Professor(a)
Práticas e estratégias pedagógicas para adaptar métodos, mediar o conhecimento e criar um ambiente de aprendizagem inclusivo e empático.
Recomendação
É recomendável apresentar a todo(a) estudante, inclusive aquele(a) com deficiência visual, toda tarefa, atividade ou interação com uso de linguagem descritiva, termos precisos e etapas progressivas, acompanhada de audiodescrição, que garanta participação com autonomia.
Responsabilidade
Todo(a) professor(a), tutor(a), conteudista e designer instrucional.
- Professor(a)
- Tutor(a)
- Conteudista
- Designer instrucional
Oportunidade
Todo(a) professor(a) e tutor(a) tem a oportunidade de realizar descrição e narrativa de suas ações durante a apresentação de toda tarefa, conteúdo, atividade ou interação, lembrando de evitar termos genéricos e pronomes demonstrativos como isso, aquilo, esse(a).
Aplicabilidade
Fazer
Substituir falas e textos como “clique aqui” ou “olhem para este gráfico” por comandos literais e narrativos: “acessem o botão ‘Enviar’ no canto inferior direito” ou “o gráfico em barras na tela mostra um aumento de 10%”.
Não fazer
Apresentar slides puramente visuais (com gráficos e mapas sem texto alternativo) e conduzir a explicação baseando-se apenas em apontamentos com o dedo ou laser na tela de projeção.
Exemplos
Exemplo de um slide de tarefa acessível.
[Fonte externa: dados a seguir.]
Lemma contains_empty (needle : string) :
  Py.contains needle "" = true → needle = "".
Proof.
  unfold Py.contains. simpl. rewrite orb_false_r. intros H.
  apply is_prefix_nil in H.
  rewrite <- (str_chars needle). unfold Py.chars in *. now rewrite H.
Qed.

End PyFacts.

(** ** The matcher: the fuel of [get_matching_blocks] is enough *)

Section Matcher.

Import Difflib Termination.

Lemma block_within_mono (alo ahi ahi' : Z) (bl : block) :
  ahi <= ahi' → block_within alo ahi bl → block_within alo ahi' bl.
Proof. unfold block_within. lia. Qed.

Lemma scan_j_within (js : list Z) (i alo blo bhi : Z)
    (j2len newj2len : gmap Z Z) (best : block) :
  alo <= i →
  runs_within alo i j2len →
  runs_within alo (i + 1) newj2len →
  block_within alo (i + 1) best →
  runs_within alo (i + 1) (scan_j js i blo bhi j2len newj2len best).1
  ∧ block_within alo (i + 1) (scan_j js i blo bhi j2len newj2len best).2.
Proof.
  intros Hi Hold. revert newj2len best.
  induction js as [|j rest IH]; intros newj2len best Hnew Hbest;
    cbn [scan_j]; [done|].
  destruct (j <? blo); [by apply IH|].
  destruct (bhi <=? j); [done|].
  assert (1 <= default 0 (j2len !! (j - 1)) + 1 <= i + 1 - alo) as Hk.
  { destruct (j2len !! (j - 1)) as [v|] eqn:E; cbn [default from_option id]; [|lia].
    specialize (Hold _ _ E). lia. }
  apply IH.
  - intros j' v. rewrite lookup_insert. destruct (decide (j = j')).
    + intros [= <-]. exact Hk.
    + apply Hnew.
  - destruct (best.2 <? _); [|done]. unfold block_within. cbn [fst snd]. lia.
Qed.

Lemma scan_i_within (ai b : list ascii) (i alo blo bhi : Z)
    (j2len : gmap Z Z) (best : block) :
  alo <= i →
  runs_within alo i j2len →
  block_within alo i best →
  block_within alo (i + Z.of_nat (length ai))
    (scan_i ai b i blo bhi j2len best).
Proof.
  revert i j2len best.
  induction ai as [|c rest IH]; intros i j2len best Hi Hruns Hbest.
  - cbn [scan_i length]. eapply block_within_mono; [|done]. lia.
  - cbn [scan_i].
    destruct (scan_j_within (b2j b c) i alo blo bhi j2len ∅ best Hi Hruns)
      as [Hruns' Hbest'].
    { intros j v. by rewrite lookup_empty. }
    { eapply block_within_mono; [|done]. lia. }
    destruct (scan_j _ _ _ _ _ _ _) as [newj2len best'].
    replace (i + Z.of_nat (length (c :: rest)))
      with (i + 1 + Z.of_nat (length rest)) by (cbn [length]; lia).
    apply IH; [lia|done|done].
Qed.

Lemma extend_left_within (fuel : nat) (a b : list ascii)
    (alo ahi blo : Z) (best : block) :
  block_within alo ahi best →
  block_within alo ahi (extend_left fuel a b alo blo best).
Proof.
  revert best. induction fuel as [|fuel IH]; intros best Hbest;
    cbn [extend_left]; [done|].
  destruct best as [[besti bestj] bestsize].
  destruct (alo <? besti) eqn:E; cbn [andb]; [|done].
  destruct ((blo <? bestj) && _); [|done].
  apply IH. apply Z.ltb_lt in E. unfold block_within in *.
  cbn [fst snd] in *. lia.
Qed.

Lemma extend_right_within (fuel : nat) (a b : list ascii)
    (alo ahi bhi : Z) (best : block) :
  block_within alo ahi best →
  block_within alo ahi (extend_right fuel a b ahi bhi best).
Proof.
  revert best. induction fuel as [|fuel IH]; intros best Hbest;
    cbn [extend_right]; [done|].
  destruct best as [[besti bestj] bestsize].
  destruct (besti + bestsize <? ahi) eqn:E; cbn [andb]; [|done].
  destruct ((bestj + bestsize <? bhi) && _); [|done].
  apply IH. apply Z.ltb_lt in E. unfold block_within in *.
  cbn [fst snd] in *. lia.
Qed.

Lemma find_longest_match_within (a b : list ascii) (alo ahi blo bhi : Z) :
  alo <= ahi →
  block_within alo ahi (find_longest_match a b alo ahi blo bhi).
Proof.
  intros Hw. unfold find_longest_match.
  apply extend_right_within, extend_left_within.
  eapply block_within_mono;
    [|apply scan_i_within;
      [lia|intros j v; by rewrite lookup_empty
      |unfold block_within; cbn [fst snd]; lia]].
  rewrite length_take. lia.
Qed.

Lemma queue_weight_zero (queue : list window) :
  queue_weight queue = 0%nat → queue = [].
Proof.
  destruct queue as [|w queue]; [done|].
  cbn [queue_weight foldr]. unfold window_weight. lia.
Qed.

Lemma blocks_loop_done (fuel : nat) (a b : list ascii)
    (matching_blocks : list block) :
  blocks_loop fuel a b [] matching_blocks = matching_blocks.
Proof. by destruct fuel. Qed.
Além de fontes amplas e alto contraste, há um bloco textual que descreve explicitamente o que está sendo exigido, dispensando o uso de apontamentos vagos e facilitando a leitura de tela.
Exemplo de instrução com o uso do clássico hiperlink “clique aqui”. Pessoas que usam leitores de tela navegam por listas de links; um link chamado apenas “clique aqui” não possui contexto semântico sobre seu destino ou tarefa.